Pochodzący spod Sandomierza Bartuś Przychodzki u którego zdiagnozowano SMA czyli rdzeniowy zanik mięśni jest już po zabiegu podania najdroższego leku świata. Lek całkowicie zatrzymuje postęp choroby, która doprowadza do śmierci. Niestety w naszym kraju specyfik nie jest refundowany przez państwo, dlatego rodzice chorych dzieci w różny sposób zabiegają o zebranie aż 9 mln zł, na tyle bowiem wyceniono terapię w naszym kraju. W zbiórkę zaangażowało się też radio Rekord Świętokrzyskie, które wspomagało zbiórki pieniędzy i akcje charytatywne. Tym milej nam poinformować słuchaczy, że Bartek, który pod koniec października skończył rok a lek przyjął 4 tygodnie temu odzyskuje zdrowie. Agnieszka Przychodzka mama chłopca mówi, że skutki podania leku widać było już następnego dnia po zabiegu.

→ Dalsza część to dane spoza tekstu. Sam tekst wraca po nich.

(** A member disjoint from every designated member reads as zero. *)
Lemma get_zero_outside (f : bpf_attr.field) (fs : list bpf_attr.field) (a : bpf_attr.t) :
  bpf_attr.zero_outside fs a ->
  forallb (fun g => bpf_attr.disjoint g f) fs = true ->
  bpf_attr.get f a = 0.
Proof.
  intros Hz Hd. unfold bpf_attr.get.
  assert (Hbytes : forall i : nat,
    (bpf_attr.offset f <= i < bpf_attr.offset f + bpf_attr.width f)%nat ->
    bpf_attr.byte a i = 0).
  { intros i Hi. unfold bpf_attr.byte.
    destruct (decide (i < length a)%nat) as [Hlt|Hge].
    - rewrite Hz; [done|done|].
      unfold bpf_attr.covered. apply not_true_iff_false. intros Hex.
      apply existsb_exists in Hex as (g & Hg & Hin).
      rewrite forallb_forall in Hd. specialize (Hd g Hg).
      unfold bpf_attr.disjoint in Hd. unfold bpf_attr.inside in Hin.
      apply andb_prop in Hin as [H1 H2].
      apply Nat.leb_le in H1. apply Nat.ltb_lt in H2.
      apply orb_prop in Hd as [Hd|Hd]; apply Nat.leb_le in Hd; lia.
    - by rewrite lookup_ge_None_2 by lia. }
  revert Hbytes. generalize (bpf_attr.offset f).
  induction (bpf_attr.width f) as [|n IH]; intros off Hbytes; cbn [bpf_attr.load]; [done|].
  rewrite Hbytes by lia. rewrite IH; [done|]. intros i Hi. apply Hbytes. lia.
Qed.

- Postęp był zaskakujący, bo już na drugi dzień po podaniu wlewu z lekiem Bartuś mógł zostać postawiony na nóżki! Po badaniu specjalistów rehabilitacji okazało się, że kilkanaście godzin pod otrzymaniu leków jego sprawność poprawiła się o 12 punktów w specjalnej skali.

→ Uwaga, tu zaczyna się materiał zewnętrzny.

(** * JSONPlaceholder API-testing notebook: client functions, tests and driver

    A shallow embedding of the code cells of [API_Testing_and_Automation.ipynb].
    The notebook's functions talk to the outside world (the HTTP service, the
    logging module, the console, a spawned pytest process) and may raise; they
    are embedded in a state-and-exception monad over a [World] record that
    holds the behaviour of the outside world and a trace of everything the
    program did to it. *)

From Stdlib Require Import ZArith Ascii String List Bool Lia.
From Stdlib Require Import DecimalString DecimalZ DecimalPos.
Import ListNotations.
Open Scope string_scope.
Open Scope Z_scope.

(** ** Python values

    The values that [response.json()] can produce and that [json=data] can
    send.  JSON numbers are restricted to integers; a dict is an association
    list in insertion order. *)

#[local] Set Warnings "-register-all".

Inductive JValue : Type :=
| JNull
| JBool (b : bool)
| JInt (z : Z)
| JStr (s : string)
| JList (l : list JValue)
| JDict (d : list (string * JValue)).

(** [str(n)] for an integer, as used by f-strings. *)
Definition str_Z (z : Z) : string := NilZero.string_of_int (Z.to_int z).

Fixpoint dict_get (d : list (string * JValue)) (k : string) : option JValue :=
  match d with
  | [] => None
  | (k', v) :: d' => if String.eqb k' k then Some v else dict_get d' k
  end.

Definition dict_keys (d : list (string * JValue)) : list string := map fst d.

(** [v == n] for an integer literal [n]: [bool] is a subclass of [int]. *)
Definition py_eq_int (v : JValue) (n : Z) : bool :=
  match v with
  | JInt z => z =? n
  | JBool b => (if b then 1 else 0) =? n
  | _ => false
  end.

(** [v == s] for a string literal [s]. *)
Definition py_eq_str (v : JValue) (s : string) : bool :=
  match v with
  | JStr s' => String.eqb s' s
  | _ => false
  end.

(** [isinstance(v, list)] *)
Definition isinstance_list (v : JValue) : bool :=
  match v with JList _ => true | _ => false end.

(** ** HTTP data *)

Inductive Method : Type := GET | POST | PUT | DELETE.

(** One call to [requests.get/post/put/delete]. *)
Record Request : Type := mkRequest {
  req_method : Method;
  req_url : string;
  req_json : option JValue
}.

(** A [requests.Response], with the attributes that the notebook and
    [raise_for_status] read.  [json_body] stands for the content: it is what
    [.json()] yields for it, the decoded value or, when the content is not
    JSON, the decoder's error message. *)
Record Response : Type := mkResponse {
  status_code : Z;
  reason : string;
  url : string;
  json_body : string + JValue
}.

(** ** Exceptions *)

Inductive ExnClass : Type :=
(* requests.exceptions: RequestException and its subclasses *)
| RequestException | HTTPError | ConnectionError | Timeout
| TooManyRedirects | InvalidURL | JSONDecodeError
(* builtins *)
| AssertionError | AttributeError | TypeError
| FileNotFoundError | KeyboardInterrupt.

Dla wyjaśnienia, choroba polega na osłabieniu mięśni i ich stopniowym zanikaniu. Oznacza to nie tylko trudności w poruszaniu ale przede wszystkim w oddychaniu czy połykaniu. By spowolnić te procesy Bartek dostawał leki ale przede wszystkim był intensywnie rehabilitowany. I to według pani Agnieszki teraz przynosi tak spektakularne efekty.
- To wszystko przez ciągłą specjalistyczną rehabilitację, a więc ćwiczenia, które utrzymywały mięśnie Bartusia w odpowiedniej kondycji teraz pozwoliły na tak szybką i widoczną poprawę jego zdrowia.
Pomimo otrzymania leku Bartek jest nadal rehabilitowany. Dopiero teraz może doganiać swoich rówieśników np. w samodzielnym siadaniu czy chodzeniu. Chłopiec może też łykać pokarmy i oddychać bez wspomagania. Przypomnijmy, że właśnie na taką samą terapię, czyli 9 mln zł zbierają rodzice Igi Kaczmarczyk z Opatowa, u ktorej również zdiagnozowano SMA. Niestety do zebrania potrzebnej kwoty jeszcze wiele brakuje. Stąd liczy się każda złotówka i każdy gest, który mógłby powiększyć tę kwotę.